§ Task item:
Give back all the data below exactly as it is shown.

[Stored data]

__________

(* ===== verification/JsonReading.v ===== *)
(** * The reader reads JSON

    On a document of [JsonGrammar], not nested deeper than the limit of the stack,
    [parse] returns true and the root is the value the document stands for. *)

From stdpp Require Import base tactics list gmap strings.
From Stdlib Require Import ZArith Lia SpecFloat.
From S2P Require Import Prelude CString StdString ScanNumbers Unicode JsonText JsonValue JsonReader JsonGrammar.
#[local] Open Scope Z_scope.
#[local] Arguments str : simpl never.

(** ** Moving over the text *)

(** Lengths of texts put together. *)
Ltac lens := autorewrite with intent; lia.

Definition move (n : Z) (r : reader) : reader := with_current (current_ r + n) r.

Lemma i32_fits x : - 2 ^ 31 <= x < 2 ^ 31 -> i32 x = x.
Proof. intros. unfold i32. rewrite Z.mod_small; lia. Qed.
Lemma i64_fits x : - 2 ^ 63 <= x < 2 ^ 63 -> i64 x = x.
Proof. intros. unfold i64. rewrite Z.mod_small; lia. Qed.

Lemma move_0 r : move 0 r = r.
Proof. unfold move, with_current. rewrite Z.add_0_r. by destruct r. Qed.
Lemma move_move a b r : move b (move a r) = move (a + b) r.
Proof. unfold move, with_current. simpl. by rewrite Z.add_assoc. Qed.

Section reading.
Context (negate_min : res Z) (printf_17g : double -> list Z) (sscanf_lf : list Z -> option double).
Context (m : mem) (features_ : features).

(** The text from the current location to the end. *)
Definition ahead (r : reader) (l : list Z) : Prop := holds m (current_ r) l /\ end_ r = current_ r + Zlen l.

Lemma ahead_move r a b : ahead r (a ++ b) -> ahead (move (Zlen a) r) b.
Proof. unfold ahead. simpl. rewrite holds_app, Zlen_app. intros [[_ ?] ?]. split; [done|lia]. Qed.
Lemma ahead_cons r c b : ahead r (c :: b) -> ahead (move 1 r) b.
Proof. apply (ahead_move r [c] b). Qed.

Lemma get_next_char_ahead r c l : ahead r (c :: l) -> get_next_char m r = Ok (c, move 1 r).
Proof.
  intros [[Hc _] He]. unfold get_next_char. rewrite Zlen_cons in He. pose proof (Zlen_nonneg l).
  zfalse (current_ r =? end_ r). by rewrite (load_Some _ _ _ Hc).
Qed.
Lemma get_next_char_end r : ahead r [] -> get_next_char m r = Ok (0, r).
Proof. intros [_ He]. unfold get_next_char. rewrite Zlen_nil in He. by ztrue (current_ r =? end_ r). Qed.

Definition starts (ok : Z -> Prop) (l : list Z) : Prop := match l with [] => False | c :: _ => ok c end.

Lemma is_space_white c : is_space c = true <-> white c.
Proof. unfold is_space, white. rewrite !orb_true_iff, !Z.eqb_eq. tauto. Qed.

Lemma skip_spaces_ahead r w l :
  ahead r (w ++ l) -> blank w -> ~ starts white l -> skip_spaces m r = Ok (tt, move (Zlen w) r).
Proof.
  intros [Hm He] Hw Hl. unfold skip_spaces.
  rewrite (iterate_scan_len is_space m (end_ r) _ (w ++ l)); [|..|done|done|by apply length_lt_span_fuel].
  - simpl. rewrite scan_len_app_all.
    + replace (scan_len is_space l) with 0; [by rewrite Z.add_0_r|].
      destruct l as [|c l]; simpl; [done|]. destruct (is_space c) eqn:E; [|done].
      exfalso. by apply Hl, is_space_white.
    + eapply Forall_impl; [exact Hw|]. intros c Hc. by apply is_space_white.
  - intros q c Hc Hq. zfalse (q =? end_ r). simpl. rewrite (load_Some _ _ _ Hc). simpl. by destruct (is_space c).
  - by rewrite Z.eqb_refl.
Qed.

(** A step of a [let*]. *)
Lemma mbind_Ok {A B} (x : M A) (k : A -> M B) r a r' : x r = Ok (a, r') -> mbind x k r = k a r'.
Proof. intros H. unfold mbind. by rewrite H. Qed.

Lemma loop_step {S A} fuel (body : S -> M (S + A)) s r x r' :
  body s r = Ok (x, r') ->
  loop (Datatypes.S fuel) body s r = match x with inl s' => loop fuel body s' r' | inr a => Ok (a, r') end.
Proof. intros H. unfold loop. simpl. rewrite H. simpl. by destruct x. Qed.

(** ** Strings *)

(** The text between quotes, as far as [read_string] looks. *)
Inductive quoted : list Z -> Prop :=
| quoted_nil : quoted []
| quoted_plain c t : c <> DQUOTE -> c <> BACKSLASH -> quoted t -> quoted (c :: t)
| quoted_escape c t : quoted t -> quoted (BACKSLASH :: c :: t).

__________

§ Written solution:
(* ===== verification/JsonReading.v ===== *)
(** * The reader reads JSON

    On a document of [JsonGrammar], not nested deeper than the limit of the stack,
    [parse] returns true and the root is the value the document stands for. *)

From stdpp Require Import base tactics list gmap strings.
From Stdlib Require Import ZArith Lia SpecFloat.
From S2P Require Import Prelude CString StdString ScanNumbers Unicode JsonText JsonValue JsonReader JsonGrammar.
#[local] Open Scope Z_scope.
#[local] Arguments str : simpl never.

(** ** Moving over the text *)

(** Lengths of texts put together. *)
Ltac lens := autorewrite with intent; lia.

Definition move (n : Z) (r : reader) : reader := with_current (current_ r + n) r.

Lemma i32_fits x : - 2 ^ 31 <= x < 2 ^ 31 -> i32 x = x.
Proof. intros. unfold i32. rewrite Z.mod_small; lia. Qed.
Lemma i64_fits x : - 2 ^ 63 <= x < 2 ^ 63 -> i64 x = x.
Proof. intros. unfold i64. rewrite Z.mod_small; lia. Qed.

Lemma move_0 r : move 0 r = r.
Proof. unfold move, with_current. rewrite Z.add_0_r. by destruct r. Qed.
Lemma move_move a b r : move b (move a r) = move (a + b) r.
Proof. unfold move, with_current. simpl. by rewrite Z.add_assoc. Qed.

Section reading.
Context (negate_min : res Z) (printf_17g : double -> list Z) (sscanf_lf : list Z -> option double).
Context (m : mem) (features_ : features).

(** The text from the current location to the end. *)
Definition ahead (r : reader) (l : list Z) : Prop := holds m (current_ r) l /\ end_ r = current_ r + Zlen l.

Lemma ahead_move r a b : ahead r (a ++ b) -> ahead (move (Zlen a) r) b.
Proof. unfold ahead. simpl. rewrite holds_app, Zlen_app. intros [[_ ?] ?]. split; [done|lia]. Qed.
Lemma ahead_cons r c b : ahead r (c :: b) -> ahead (move 1 r) b.
Proof. apply (ahead_move r [c] b). Qed.

Lemma get_next_char_ahead r c l : ahead r (c :: l) -> get_next_char m r = Ok (c, move 1 r).
Proof.
  intros [[Hc _] He]. unfold get_next_char. rewrite Zlen_cons in He. pose proof (Zlen_nonneg l).
  zfalse (current_ r =? end_ r). by rewrite (load_Some _ _ _ Hc).
Qed.
Lemma get_next_char_end r : ahead r [] -> get_next_char m r = Ok (0, r).
Proof. intros [_ He]. unfold get_next_char. rewrite Zlen_nil in He. by ztrue (current_ r =? end_ r). Qed.

Definition starts (ok : Z -> Prop) (l : list Z) : Prop := match l with [] => False | c :: _ => ok c end.

Lemma is_space_white c : is_space c = true <-> white c.
Proof. unfold is_space, white. rewrite !orb_true_iff, !Z.eqb_eq. tauto. Qed.

Lemma skip_spaces_ahead r w l :
  ahead r (w ++ l) -> blank w -> ~ starts white l -> skip_spaces m r = Ok (tt, move (Zlen w) r).
Proof.
  intros [Hm He] Hw Hl. unfold skip_spaces.
  rewrite (iterate_scan_len is_space m (end_ r) _ (w ++ l)); [|..|done|done|by apply length_lt_span_fuel].
  - simpl. rewrite scan_len_app_all.
    + replace (scan_len is_space l) with 0; [by rewrite Z.add_0_r|].
      destruct l as [|c l]; simpl; [done|]. destruct (is_space c) eqn:E; [|done].
      exfalso. by apply Hl, is_space_white.
    + eapply Forall_impl; [exact Hw|]. intros c Hc. by apply is_space_white.
  - intros q c Hc Hq. zfalse (q =? end_ r). simpl. rewrite (load_Some _ _ _ Hc). simpl. by destruct (is_space c).
  - by rewrite Z.eqb_refl.
Qed.

(** A step of a [let*]. *)
Lemma mbind_Ok {A B} (x : M A) (k : A -> M B) r a r' : x r = Ok (a, r') -> mbind x k r = k a r'.
Proof. intros H. unfold mbind. by rewrite H. Qed.

Lemma loop_step {S A} fuel (body : S -> M (S + A)) s r x r' :
  body s r = Ok (x, r') ->
  loop (Datatypes.S fuel) body s r = match x with inl s' => loop fuel body s' r' | inr a => Ok (a, r') end.
Proof. intros H. unfold loop. simpl. rewrite H. simpl. by destruct x. Qed.

(** ** Strings *)

(** The text between quotes, as far as [read_string] looks. *)
Inductive quoted : list Z -> Prop :=
| quoted_nil : quoted []
| quoted_plain c t : c <> DQUOTE -> c <> BACKSLASH -> quoted t -> quoted (c :: t)
| quoted_escape c t : quoted t -> quoted (BACKSLASH :: c :: t).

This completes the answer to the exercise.